*** Opening Records supplied ***
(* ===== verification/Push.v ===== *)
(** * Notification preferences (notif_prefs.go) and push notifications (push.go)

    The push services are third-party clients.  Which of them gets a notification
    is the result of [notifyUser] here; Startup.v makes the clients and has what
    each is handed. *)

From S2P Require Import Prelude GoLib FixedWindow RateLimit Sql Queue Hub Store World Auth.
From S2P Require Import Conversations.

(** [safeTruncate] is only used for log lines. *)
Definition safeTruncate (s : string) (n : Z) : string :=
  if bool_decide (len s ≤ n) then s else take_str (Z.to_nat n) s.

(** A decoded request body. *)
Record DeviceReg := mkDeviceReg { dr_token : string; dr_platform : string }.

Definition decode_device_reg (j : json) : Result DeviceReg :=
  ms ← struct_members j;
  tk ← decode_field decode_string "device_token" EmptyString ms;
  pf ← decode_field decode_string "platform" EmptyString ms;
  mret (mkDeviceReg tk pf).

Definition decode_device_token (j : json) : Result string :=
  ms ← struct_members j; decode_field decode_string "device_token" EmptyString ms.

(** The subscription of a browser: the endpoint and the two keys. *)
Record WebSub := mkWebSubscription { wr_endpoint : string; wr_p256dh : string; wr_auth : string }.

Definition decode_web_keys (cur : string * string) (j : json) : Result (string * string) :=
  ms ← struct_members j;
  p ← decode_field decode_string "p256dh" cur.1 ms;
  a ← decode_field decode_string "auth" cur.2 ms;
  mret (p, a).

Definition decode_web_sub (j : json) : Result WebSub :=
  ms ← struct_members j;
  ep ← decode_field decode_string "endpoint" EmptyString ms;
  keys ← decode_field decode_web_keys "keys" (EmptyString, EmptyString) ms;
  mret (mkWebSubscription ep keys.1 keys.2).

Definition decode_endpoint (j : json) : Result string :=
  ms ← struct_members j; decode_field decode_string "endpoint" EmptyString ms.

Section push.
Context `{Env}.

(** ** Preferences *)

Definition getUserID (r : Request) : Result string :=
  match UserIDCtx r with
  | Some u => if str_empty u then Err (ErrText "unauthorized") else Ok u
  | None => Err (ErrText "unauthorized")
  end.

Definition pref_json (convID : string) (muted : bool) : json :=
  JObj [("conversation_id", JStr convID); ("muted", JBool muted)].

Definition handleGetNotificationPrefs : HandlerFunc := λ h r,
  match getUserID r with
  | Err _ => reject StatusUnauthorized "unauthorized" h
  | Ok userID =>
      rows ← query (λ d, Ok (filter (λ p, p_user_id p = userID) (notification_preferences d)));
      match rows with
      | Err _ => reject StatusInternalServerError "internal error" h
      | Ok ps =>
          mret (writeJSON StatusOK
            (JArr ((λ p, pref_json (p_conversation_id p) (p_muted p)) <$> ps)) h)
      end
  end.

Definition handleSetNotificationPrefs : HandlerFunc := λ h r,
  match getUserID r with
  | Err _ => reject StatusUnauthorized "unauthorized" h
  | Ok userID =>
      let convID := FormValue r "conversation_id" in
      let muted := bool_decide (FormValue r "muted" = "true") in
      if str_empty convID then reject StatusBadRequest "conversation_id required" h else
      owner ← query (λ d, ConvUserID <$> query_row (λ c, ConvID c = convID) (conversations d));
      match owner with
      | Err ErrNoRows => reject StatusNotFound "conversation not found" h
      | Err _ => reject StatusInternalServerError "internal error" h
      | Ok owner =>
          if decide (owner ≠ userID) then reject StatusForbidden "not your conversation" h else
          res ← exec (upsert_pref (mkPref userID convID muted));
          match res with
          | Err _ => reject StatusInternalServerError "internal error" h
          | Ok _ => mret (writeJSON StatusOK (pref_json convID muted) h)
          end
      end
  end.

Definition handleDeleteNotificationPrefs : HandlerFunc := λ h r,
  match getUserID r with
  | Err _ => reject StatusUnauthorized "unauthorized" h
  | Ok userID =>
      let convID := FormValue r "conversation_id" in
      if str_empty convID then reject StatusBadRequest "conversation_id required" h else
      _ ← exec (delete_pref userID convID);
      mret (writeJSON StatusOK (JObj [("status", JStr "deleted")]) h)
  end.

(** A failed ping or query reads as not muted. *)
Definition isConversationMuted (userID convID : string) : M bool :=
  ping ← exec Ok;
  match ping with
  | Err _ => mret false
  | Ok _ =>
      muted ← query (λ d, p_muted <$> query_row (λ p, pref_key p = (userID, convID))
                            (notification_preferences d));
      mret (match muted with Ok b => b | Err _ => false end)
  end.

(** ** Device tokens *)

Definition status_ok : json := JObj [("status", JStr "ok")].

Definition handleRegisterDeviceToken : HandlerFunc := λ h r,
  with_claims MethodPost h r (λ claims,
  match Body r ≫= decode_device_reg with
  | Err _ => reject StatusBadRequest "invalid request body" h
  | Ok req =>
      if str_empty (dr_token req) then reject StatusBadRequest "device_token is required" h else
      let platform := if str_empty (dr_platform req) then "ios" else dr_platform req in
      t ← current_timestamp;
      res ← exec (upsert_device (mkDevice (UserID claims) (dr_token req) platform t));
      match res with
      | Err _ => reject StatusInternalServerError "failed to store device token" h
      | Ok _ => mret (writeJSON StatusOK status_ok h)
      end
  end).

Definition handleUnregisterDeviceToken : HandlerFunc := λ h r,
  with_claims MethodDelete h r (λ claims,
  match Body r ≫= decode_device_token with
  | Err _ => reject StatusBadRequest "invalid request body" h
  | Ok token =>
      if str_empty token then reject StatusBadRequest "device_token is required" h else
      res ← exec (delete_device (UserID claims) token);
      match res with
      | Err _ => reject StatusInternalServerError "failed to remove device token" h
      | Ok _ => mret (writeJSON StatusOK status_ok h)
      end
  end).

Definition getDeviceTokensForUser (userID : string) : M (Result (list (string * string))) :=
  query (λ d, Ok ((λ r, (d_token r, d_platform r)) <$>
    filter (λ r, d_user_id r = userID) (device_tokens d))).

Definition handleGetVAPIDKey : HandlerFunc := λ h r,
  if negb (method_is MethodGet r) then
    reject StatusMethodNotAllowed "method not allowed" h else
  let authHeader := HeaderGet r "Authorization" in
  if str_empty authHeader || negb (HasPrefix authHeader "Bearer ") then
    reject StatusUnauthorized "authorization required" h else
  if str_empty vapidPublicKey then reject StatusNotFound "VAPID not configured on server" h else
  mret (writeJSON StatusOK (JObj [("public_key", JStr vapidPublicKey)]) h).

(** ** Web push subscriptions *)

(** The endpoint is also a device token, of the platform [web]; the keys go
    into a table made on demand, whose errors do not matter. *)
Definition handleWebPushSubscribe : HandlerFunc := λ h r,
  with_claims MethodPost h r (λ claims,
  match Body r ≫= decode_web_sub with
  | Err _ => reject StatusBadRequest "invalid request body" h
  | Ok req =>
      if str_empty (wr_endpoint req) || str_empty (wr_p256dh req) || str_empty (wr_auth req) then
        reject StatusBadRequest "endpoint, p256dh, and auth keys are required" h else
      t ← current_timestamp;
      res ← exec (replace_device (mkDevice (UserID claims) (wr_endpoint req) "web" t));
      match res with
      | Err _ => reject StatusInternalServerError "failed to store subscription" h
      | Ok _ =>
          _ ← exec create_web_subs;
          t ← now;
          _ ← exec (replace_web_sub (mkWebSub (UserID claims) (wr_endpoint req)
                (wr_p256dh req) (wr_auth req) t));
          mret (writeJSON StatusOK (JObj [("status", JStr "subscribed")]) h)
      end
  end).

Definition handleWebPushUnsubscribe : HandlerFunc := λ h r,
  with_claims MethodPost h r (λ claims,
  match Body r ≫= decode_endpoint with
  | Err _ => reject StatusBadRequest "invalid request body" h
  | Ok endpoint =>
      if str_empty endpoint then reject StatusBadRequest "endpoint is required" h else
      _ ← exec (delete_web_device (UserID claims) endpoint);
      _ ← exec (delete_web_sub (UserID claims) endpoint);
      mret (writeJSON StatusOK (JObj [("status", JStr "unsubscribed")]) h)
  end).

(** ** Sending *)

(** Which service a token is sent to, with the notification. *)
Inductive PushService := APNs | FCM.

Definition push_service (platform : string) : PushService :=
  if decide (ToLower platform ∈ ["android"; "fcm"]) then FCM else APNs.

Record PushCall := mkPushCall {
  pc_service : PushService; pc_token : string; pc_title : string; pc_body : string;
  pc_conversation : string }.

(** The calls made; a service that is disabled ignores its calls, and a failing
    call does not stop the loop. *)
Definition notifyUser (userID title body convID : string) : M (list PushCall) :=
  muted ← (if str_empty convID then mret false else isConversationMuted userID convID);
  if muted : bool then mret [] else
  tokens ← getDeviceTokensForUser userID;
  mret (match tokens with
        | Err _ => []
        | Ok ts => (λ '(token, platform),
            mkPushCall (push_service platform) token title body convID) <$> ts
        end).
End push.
*** Closing Records supplied ***
### Your objective
Your answer must be the lines from the one that contains "if muted : bool then mret [] else" through the last line of the entries above, copied exactly, with no other lines.

### Solution to this exercise
  if muted : bool then mret [] else
  tokens ← getDeviceTokensForUser userID;
  mret (match tokens with
        | Err _ => []
        | Ok ts => (λ '(token, platform),
            mkPushCall (push_service platform) token title body convID) <$> ts
        end).
End push.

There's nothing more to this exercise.